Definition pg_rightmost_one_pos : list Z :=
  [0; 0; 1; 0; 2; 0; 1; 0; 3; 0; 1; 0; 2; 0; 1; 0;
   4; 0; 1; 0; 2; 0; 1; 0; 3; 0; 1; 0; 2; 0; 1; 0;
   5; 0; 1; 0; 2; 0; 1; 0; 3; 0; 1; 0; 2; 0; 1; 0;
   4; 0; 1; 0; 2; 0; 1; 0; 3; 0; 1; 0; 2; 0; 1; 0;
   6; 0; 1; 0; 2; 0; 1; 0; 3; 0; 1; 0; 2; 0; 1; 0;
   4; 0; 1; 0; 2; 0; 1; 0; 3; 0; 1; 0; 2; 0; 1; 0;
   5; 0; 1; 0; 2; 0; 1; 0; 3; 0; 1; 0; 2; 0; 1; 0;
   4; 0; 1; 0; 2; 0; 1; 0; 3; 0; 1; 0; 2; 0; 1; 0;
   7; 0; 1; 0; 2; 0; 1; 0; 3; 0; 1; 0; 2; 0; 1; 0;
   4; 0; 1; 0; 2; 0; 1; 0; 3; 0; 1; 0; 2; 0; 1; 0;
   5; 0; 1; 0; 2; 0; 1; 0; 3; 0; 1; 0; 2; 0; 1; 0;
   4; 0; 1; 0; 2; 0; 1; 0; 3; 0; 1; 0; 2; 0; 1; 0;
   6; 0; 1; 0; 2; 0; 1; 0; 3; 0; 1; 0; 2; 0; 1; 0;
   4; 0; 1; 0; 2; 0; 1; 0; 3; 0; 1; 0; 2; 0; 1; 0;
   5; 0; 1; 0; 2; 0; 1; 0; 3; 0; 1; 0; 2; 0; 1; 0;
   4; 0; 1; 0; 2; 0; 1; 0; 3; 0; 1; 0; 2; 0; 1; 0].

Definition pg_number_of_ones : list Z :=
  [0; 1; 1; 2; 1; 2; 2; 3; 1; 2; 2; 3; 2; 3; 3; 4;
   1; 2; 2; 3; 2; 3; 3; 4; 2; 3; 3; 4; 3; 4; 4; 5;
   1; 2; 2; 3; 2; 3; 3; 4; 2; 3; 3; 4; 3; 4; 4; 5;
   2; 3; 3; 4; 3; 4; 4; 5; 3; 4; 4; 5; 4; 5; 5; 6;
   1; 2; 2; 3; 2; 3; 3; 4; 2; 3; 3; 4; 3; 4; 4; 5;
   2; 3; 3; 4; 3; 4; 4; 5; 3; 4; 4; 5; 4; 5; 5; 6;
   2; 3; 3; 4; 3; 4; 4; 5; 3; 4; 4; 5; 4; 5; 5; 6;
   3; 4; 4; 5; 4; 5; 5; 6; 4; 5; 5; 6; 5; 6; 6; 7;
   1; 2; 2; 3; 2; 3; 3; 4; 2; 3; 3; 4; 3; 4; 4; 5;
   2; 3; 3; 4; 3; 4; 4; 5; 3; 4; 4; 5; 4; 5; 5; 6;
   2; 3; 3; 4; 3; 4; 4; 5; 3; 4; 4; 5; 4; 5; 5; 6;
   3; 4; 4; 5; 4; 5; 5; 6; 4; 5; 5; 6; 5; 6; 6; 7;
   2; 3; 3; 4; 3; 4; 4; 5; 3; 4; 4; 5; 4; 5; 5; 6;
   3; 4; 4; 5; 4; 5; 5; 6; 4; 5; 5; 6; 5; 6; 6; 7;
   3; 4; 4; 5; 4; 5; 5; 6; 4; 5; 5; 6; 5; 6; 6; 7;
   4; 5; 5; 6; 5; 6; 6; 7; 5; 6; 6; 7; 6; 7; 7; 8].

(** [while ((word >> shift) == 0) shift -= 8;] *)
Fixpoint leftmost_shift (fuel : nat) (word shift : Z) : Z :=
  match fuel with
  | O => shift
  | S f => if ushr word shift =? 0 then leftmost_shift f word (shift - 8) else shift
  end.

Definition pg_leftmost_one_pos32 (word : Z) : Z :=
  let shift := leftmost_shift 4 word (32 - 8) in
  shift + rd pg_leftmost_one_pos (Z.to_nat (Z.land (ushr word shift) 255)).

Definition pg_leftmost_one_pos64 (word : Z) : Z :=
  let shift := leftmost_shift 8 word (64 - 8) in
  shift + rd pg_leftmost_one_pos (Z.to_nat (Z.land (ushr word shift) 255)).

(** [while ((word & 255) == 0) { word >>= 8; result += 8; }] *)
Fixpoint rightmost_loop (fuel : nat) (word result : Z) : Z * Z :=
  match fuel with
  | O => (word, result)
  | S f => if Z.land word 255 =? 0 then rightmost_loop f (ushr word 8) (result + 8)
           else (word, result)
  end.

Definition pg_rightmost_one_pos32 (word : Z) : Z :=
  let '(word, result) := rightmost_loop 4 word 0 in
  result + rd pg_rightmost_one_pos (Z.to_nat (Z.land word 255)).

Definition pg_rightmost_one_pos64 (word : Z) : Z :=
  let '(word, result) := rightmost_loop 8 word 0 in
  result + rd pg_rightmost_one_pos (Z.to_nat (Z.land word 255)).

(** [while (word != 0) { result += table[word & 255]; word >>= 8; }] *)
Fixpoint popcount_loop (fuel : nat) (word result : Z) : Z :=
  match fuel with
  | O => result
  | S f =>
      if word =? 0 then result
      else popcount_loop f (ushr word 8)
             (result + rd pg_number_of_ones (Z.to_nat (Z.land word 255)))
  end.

════════════════

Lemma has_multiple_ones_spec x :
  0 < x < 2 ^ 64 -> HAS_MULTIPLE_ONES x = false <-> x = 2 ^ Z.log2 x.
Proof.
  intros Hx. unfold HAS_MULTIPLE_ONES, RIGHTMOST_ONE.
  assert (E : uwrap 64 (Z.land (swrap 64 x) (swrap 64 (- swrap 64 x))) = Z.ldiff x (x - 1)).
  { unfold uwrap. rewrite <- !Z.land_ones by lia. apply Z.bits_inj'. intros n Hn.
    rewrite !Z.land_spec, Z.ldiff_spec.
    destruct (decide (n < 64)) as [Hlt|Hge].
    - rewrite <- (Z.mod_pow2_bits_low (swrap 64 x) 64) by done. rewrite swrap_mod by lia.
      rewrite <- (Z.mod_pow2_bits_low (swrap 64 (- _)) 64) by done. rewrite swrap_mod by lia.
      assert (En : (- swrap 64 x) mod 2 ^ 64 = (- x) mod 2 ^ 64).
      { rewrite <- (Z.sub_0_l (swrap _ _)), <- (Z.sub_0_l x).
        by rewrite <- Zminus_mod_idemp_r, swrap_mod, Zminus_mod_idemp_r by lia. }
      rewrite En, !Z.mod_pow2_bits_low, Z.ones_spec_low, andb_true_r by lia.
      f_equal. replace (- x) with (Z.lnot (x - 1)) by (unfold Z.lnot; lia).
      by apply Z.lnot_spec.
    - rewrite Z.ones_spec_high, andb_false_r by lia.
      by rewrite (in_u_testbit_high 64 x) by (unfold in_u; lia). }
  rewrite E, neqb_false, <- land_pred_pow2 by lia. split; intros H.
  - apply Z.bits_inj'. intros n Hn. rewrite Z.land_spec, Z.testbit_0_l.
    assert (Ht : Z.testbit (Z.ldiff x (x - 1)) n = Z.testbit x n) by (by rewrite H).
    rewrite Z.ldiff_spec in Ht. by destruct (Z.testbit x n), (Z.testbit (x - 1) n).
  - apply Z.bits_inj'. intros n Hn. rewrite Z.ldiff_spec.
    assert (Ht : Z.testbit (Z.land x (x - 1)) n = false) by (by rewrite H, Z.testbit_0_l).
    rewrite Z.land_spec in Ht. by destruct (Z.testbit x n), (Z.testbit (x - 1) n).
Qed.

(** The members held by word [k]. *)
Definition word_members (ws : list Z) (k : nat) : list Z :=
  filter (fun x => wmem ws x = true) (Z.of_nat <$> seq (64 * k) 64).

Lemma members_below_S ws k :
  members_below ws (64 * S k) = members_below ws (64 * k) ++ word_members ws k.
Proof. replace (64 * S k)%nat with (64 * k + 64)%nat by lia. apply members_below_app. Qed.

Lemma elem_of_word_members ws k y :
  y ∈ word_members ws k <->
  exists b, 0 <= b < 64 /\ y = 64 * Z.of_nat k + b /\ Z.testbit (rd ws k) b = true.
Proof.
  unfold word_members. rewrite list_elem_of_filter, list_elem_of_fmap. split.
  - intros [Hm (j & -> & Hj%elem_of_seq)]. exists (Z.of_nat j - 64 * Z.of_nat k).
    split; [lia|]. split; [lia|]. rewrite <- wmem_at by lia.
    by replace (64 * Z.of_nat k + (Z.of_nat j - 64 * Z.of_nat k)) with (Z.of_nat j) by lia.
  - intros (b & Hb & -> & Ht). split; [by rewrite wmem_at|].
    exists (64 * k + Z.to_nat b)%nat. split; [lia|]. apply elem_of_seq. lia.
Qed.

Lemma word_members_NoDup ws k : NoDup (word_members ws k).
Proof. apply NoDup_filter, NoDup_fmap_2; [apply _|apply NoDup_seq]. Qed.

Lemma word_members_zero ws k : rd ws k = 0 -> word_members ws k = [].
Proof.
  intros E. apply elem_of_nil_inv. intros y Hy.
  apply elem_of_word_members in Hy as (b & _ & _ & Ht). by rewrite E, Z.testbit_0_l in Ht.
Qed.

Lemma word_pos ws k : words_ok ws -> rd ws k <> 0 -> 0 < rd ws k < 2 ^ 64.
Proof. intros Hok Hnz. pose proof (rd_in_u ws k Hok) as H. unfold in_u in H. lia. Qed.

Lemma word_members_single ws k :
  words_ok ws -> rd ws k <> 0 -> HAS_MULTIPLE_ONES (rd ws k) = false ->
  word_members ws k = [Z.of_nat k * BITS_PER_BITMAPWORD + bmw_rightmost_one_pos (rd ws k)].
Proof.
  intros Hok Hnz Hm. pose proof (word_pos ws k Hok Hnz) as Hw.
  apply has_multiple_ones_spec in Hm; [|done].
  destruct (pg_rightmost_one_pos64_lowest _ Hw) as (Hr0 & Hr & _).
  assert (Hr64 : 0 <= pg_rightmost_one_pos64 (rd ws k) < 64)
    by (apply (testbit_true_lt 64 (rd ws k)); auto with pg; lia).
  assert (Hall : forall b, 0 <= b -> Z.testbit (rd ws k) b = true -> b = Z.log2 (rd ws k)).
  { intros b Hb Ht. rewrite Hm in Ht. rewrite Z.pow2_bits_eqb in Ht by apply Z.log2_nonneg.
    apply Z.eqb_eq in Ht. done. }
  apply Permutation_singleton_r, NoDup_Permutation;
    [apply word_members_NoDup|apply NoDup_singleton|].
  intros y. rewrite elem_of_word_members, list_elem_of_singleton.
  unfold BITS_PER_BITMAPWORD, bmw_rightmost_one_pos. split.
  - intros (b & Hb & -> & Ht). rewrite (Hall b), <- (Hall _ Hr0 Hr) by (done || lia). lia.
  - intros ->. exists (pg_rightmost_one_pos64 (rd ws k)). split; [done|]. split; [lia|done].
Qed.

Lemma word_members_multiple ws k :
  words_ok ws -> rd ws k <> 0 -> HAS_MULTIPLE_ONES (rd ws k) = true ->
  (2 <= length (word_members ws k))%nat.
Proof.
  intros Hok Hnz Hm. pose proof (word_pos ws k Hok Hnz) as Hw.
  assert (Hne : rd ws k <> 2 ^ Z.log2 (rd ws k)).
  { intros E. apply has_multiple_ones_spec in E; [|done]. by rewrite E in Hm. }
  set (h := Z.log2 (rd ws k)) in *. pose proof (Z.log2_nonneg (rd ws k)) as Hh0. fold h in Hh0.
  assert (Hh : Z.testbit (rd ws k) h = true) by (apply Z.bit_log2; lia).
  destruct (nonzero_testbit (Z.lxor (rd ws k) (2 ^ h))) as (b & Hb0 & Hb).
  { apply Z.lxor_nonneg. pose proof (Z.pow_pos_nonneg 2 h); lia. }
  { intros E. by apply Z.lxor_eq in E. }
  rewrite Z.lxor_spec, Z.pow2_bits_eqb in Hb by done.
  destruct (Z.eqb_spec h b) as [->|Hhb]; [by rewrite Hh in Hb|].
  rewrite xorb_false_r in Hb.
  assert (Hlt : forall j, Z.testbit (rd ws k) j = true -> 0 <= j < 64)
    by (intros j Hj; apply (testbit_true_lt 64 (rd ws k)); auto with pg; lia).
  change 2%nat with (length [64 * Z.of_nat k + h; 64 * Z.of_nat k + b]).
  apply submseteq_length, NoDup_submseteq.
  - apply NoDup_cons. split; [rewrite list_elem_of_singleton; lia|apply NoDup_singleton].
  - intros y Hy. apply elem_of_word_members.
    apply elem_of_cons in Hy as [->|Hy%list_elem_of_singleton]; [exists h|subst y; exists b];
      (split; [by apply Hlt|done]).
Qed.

════════════════

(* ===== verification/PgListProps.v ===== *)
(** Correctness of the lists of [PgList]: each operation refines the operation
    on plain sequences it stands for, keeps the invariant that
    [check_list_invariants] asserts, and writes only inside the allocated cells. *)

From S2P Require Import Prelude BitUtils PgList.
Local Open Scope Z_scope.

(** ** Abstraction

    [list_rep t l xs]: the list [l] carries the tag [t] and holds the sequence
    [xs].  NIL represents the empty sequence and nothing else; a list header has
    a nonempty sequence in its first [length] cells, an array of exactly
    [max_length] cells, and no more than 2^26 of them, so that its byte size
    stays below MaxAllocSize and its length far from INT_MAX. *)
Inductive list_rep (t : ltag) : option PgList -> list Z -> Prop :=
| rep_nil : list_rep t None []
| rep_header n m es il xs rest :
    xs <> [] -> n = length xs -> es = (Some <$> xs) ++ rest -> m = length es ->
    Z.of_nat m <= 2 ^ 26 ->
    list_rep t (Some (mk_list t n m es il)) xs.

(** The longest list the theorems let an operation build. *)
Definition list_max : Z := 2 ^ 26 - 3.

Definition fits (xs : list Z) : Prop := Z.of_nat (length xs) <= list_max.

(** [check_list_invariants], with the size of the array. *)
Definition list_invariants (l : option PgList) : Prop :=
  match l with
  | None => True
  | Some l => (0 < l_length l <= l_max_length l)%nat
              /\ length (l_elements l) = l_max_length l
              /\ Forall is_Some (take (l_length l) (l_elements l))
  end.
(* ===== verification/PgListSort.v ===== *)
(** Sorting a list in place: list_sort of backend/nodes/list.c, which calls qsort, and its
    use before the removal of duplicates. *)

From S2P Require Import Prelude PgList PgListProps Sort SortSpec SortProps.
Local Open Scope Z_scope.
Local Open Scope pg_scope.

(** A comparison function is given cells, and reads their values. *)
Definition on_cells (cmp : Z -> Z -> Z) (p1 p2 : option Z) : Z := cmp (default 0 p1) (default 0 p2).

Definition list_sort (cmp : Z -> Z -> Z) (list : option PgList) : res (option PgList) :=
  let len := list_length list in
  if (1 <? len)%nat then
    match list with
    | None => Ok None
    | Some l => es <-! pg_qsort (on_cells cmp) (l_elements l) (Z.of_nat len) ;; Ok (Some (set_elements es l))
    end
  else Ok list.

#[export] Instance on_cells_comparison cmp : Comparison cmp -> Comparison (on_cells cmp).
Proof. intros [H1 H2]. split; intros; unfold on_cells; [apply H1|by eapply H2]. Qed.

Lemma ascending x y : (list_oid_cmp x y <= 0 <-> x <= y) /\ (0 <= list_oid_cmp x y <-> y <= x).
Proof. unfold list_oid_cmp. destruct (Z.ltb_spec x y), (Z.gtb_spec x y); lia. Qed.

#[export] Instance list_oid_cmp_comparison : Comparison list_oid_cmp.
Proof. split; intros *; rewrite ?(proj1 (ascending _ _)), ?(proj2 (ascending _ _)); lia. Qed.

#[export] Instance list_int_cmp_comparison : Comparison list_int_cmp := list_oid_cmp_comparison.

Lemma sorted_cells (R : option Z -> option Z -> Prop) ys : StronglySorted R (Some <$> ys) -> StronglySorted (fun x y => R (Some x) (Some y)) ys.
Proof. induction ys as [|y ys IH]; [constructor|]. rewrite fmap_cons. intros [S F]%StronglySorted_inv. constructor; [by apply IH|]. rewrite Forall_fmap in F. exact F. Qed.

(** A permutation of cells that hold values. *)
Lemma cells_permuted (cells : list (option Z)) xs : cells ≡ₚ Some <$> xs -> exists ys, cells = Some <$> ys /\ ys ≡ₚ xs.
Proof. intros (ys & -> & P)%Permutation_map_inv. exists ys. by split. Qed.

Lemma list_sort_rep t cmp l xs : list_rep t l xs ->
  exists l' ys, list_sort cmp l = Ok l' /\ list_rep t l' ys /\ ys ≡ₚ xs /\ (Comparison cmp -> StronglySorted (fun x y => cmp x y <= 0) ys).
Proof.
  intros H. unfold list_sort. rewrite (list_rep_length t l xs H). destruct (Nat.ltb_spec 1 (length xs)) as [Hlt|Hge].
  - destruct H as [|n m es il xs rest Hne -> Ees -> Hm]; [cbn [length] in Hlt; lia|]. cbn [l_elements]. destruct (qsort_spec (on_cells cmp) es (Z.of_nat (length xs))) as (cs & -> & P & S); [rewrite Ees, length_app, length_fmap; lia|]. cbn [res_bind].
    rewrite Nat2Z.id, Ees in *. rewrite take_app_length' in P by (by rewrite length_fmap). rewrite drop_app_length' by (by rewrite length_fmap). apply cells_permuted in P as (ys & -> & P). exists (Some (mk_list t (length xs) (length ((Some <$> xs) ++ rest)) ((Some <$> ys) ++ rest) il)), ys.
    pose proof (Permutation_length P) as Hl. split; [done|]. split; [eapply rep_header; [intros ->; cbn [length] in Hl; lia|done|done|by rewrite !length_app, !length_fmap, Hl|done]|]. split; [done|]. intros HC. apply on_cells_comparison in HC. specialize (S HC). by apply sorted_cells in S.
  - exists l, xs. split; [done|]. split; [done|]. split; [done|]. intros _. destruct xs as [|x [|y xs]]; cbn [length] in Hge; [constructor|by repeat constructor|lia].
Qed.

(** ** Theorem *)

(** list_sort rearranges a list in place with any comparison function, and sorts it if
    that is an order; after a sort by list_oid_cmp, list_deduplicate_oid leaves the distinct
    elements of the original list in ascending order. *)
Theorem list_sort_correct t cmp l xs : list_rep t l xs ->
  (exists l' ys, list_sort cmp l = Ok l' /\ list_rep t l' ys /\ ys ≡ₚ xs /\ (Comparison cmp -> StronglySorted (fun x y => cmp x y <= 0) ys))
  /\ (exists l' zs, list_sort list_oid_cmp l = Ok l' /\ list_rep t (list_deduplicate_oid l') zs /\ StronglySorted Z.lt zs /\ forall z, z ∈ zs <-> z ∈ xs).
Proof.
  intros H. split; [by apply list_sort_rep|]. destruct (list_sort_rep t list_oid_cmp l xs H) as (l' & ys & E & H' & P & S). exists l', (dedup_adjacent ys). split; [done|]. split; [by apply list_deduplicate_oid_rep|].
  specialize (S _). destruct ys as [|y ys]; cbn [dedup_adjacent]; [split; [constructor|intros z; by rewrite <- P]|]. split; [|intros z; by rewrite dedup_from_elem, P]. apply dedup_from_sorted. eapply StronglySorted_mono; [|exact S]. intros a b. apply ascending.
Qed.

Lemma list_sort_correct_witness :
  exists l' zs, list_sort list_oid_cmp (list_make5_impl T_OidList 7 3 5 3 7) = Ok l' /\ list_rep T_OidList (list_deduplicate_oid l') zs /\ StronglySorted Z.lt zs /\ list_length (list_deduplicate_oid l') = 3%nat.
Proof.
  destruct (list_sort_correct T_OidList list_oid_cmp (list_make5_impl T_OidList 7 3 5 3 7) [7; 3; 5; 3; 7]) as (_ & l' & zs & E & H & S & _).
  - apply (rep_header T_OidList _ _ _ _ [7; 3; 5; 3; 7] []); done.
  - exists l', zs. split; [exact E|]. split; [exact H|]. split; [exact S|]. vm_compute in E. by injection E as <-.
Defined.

════════════════

■ **Try it**: Count how many lines in the data contain the word "auto". Reply with that number only.

■ **Final answer**: 2